(What the exercise asks): For the listing below, print exactly the lines from the line with "State (heap s)" to the line with "Implicit Types (this", both included, and nothing beyond them.

(Entries supplied):
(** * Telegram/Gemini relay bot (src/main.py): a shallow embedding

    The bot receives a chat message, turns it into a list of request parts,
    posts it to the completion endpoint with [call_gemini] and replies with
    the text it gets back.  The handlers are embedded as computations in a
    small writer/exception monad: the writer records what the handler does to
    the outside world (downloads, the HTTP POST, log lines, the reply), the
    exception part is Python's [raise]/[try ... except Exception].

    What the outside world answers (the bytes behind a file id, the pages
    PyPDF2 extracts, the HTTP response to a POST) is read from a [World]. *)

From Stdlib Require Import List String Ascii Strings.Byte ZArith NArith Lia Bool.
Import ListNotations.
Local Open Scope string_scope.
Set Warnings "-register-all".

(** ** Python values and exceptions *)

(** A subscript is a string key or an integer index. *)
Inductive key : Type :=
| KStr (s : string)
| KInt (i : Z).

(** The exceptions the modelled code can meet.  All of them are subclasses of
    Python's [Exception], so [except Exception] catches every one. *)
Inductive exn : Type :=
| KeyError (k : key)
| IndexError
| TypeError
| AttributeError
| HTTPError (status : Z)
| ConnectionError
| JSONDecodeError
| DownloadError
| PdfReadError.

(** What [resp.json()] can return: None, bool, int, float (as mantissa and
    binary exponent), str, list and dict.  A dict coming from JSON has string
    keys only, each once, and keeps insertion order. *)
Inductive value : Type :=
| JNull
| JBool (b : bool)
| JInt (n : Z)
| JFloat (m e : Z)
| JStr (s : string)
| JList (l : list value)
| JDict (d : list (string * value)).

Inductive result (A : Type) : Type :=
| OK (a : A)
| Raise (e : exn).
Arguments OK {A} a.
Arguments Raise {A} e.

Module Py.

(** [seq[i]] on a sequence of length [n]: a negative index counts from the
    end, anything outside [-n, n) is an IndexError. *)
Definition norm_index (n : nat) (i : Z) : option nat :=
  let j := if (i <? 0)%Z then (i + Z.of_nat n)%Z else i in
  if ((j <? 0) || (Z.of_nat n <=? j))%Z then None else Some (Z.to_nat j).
==
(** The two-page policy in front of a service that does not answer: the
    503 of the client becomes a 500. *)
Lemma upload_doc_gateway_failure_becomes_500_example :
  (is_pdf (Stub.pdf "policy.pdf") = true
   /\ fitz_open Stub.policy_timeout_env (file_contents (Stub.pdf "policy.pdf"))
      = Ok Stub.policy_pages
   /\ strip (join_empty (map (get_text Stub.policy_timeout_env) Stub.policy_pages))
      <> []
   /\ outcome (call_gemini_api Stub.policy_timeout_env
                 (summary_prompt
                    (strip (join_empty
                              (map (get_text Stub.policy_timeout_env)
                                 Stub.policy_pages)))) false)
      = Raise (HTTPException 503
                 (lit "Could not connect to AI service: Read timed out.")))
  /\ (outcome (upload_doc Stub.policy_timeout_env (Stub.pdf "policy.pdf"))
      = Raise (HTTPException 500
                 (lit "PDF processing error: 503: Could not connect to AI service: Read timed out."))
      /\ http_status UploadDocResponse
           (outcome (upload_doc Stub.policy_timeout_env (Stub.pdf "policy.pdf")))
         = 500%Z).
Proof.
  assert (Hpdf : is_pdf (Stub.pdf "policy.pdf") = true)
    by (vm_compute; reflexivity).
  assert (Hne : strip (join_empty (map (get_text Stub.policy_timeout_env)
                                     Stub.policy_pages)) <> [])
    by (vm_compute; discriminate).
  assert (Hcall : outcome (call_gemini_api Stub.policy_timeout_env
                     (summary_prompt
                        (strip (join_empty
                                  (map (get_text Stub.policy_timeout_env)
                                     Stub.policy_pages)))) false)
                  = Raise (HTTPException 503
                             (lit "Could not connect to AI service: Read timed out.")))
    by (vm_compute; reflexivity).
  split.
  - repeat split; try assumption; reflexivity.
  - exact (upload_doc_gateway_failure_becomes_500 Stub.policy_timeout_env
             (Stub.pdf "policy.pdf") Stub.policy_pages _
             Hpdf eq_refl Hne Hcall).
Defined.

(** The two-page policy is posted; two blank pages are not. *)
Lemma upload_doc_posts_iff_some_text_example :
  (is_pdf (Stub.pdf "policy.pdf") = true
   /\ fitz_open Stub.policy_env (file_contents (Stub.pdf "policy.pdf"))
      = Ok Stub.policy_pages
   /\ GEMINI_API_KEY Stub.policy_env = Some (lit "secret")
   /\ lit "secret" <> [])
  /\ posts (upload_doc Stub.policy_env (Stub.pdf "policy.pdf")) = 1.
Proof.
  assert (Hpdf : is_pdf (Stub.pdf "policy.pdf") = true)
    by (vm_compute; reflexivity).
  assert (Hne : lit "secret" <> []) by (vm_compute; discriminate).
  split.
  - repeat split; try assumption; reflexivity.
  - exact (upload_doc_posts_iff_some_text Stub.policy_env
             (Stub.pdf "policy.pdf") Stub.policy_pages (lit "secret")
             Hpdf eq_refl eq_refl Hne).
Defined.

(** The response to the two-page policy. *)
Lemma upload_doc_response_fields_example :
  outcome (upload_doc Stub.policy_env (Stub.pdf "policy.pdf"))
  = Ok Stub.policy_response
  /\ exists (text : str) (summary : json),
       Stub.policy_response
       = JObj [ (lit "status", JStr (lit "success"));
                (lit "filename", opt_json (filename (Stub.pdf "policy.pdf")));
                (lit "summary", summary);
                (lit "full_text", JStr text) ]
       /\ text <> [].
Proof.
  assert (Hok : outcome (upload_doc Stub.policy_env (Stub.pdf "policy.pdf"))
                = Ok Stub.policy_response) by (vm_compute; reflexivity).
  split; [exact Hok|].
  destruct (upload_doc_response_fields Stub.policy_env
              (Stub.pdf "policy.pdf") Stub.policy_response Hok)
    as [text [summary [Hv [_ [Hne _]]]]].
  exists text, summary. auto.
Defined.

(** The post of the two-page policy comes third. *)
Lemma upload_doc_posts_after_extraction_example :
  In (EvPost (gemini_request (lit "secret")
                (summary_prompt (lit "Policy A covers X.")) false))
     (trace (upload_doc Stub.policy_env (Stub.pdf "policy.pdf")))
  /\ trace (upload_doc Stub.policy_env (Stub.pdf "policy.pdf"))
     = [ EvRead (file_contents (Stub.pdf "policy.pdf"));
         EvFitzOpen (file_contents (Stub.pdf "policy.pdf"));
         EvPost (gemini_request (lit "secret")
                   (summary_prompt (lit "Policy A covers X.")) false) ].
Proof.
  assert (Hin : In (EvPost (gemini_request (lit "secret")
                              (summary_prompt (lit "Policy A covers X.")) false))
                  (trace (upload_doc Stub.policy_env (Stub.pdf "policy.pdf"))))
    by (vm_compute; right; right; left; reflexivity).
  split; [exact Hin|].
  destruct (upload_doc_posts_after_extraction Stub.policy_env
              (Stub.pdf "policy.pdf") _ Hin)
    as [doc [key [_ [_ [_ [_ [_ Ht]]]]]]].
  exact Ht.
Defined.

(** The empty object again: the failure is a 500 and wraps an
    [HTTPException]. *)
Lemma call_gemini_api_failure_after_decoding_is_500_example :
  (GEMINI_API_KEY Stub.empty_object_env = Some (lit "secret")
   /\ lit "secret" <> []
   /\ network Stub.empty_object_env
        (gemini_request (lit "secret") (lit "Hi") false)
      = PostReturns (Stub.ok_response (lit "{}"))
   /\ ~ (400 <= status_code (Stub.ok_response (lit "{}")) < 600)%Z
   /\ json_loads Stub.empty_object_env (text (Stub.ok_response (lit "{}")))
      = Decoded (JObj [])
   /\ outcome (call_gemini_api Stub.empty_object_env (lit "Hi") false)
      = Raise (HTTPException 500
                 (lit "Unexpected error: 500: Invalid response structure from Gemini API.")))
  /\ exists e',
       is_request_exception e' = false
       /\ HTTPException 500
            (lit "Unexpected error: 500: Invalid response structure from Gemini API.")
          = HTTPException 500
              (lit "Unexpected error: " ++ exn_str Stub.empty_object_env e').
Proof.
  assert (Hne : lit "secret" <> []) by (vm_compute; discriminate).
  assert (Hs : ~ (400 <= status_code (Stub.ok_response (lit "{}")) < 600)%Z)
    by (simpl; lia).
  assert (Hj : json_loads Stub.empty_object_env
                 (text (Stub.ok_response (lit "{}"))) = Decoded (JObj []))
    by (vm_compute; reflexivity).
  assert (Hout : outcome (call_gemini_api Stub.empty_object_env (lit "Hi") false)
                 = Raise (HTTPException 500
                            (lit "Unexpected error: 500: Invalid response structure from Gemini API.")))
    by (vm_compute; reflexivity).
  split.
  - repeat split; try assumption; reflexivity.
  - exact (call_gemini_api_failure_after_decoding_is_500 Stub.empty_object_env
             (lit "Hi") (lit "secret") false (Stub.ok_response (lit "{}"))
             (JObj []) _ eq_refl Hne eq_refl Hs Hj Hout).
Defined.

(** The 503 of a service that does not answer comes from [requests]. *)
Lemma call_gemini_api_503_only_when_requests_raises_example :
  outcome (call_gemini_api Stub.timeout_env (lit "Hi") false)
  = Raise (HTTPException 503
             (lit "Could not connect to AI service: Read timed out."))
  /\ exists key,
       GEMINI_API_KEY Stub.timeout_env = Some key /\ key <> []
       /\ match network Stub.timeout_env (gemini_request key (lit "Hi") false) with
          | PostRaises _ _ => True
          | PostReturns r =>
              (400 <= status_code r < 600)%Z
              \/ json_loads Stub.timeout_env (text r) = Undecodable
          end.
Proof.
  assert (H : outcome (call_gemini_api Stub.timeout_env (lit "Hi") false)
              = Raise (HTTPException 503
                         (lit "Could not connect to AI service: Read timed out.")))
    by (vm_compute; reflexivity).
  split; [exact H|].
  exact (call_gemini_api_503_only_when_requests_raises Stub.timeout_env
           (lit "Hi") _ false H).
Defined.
...
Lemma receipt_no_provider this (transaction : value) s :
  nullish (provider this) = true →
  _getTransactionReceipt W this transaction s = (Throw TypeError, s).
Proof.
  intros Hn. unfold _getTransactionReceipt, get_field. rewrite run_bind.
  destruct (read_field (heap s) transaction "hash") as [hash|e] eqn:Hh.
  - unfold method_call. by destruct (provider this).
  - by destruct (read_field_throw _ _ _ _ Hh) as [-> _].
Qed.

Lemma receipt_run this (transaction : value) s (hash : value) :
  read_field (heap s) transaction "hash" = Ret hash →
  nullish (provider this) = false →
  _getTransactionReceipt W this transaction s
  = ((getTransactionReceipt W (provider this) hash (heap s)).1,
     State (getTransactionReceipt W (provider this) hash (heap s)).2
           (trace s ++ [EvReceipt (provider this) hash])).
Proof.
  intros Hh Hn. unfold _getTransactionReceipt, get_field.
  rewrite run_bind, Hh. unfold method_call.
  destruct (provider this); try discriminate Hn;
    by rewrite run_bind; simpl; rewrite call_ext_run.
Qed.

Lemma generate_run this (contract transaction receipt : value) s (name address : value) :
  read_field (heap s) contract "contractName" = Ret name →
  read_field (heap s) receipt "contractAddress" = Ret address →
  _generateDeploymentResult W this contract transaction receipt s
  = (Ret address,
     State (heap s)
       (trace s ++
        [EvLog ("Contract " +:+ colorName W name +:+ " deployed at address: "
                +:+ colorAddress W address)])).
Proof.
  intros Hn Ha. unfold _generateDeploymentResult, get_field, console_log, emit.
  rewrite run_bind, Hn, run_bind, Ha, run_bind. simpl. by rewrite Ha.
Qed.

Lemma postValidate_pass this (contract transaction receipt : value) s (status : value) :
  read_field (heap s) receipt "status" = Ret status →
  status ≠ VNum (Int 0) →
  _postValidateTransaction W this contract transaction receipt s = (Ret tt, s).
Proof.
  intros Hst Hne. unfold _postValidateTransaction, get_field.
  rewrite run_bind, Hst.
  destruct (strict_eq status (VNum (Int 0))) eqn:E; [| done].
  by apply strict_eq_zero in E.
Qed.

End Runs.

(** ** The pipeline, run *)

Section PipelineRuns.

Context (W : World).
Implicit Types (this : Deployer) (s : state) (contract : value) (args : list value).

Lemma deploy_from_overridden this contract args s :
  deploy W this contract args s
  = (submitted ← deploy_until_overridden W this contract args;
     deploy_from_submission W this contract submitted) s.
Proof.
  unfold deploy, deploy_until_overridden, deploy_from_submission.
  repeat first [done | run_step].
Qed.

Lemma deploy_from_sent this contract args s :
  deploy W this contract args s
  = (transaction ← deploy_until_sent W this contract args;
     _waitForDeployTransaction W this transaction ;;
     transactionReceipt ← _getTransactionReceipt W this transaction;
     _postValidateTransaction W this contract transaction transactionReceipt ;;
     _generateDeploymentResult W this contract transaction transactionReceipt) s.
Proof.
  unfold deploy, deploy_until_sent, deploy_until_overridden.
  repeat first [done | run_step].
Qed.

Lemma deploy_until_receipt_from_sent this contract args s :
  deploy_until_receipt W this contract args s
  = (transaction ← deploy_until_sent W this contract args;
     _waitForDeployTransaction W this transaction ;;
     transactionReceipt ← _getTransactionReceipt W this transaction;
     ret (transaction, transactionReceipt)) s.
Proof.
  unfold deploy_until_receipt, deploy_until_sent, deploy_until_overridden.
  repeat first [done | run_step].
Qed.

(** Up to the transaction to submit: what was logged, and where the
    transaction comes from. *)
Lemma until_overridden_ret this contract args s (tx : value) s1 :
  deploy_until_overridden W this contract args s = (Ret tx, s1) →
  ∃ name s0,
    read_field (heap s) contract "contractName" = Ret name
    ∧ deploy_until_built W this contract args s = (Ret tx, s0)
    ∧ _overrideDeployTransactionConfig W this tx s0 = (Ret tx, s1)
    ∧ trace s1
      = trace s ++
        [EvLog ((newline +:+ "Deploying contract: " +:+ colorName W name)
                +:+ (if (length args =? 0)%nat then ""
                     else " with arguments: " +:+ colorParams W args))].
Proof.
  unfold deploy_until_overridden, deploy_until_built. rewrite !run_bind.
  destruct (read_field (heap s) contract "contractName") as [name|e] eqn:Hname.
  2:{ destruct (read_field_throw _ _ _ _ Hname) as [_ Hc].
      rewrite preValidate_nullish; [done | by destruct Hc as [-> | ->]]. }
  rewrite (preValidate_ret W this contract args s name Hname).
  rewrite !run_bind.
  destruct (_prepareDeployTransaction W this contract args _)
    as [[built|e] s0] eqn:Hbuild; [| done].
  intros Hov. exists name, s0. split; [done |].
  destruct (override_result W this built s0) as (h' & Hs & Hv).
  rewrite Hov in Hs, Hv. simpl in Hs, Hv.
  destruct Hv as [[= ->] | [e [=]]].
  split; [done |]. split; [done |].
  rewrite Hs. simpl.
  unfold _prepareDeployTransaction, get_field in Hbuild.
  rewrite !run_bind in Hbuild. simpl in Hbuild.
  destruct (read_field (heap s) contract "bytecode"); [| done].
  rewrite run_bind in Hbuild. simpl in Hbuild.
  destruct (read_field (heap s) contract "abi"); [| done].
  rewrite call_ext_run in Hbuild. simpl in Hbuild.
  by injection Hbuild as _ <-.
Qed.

(Output below):
     State (heap s)
       (trace s ++
        [EvLog ("Contract " +:+ colorName W name +:+ " deployed at address: "
                +:+ colorAddress W address)])).
Proof.
  intros Hn Ha. unfold _generateDeploymentResult, get_field, console_log, emit.
  rewrite run_bind, Hn, run_bind, Ha, run_bind. simpl. by rewrite Ha.
Qed.

Lemma postValidate_pass this (contract transaction receipt : value) s (status : value) :
  read_field (heap s) receipt "status" = Ret status →
  status ≠ VNum (Int 0) →
  _postValidateTransaction W this contract transaction receipt s = (Ret tt, s).
Proof.
  intros Hst Hne. unfold _postValidateTransaction, get_field.
  rewrite run_bind, Hst.
  destruct (strict_eq status (VNum (Int 0))) eqn:E; [| done].
  by apply strict_eq_zero in E.
Qed.

End Runs.

(** ** The pipeline, run *)

Section PipelineRuns.

Context (W : World).
Implicit Types (this : Deployer) (s : state) (contract : value) (args : list value).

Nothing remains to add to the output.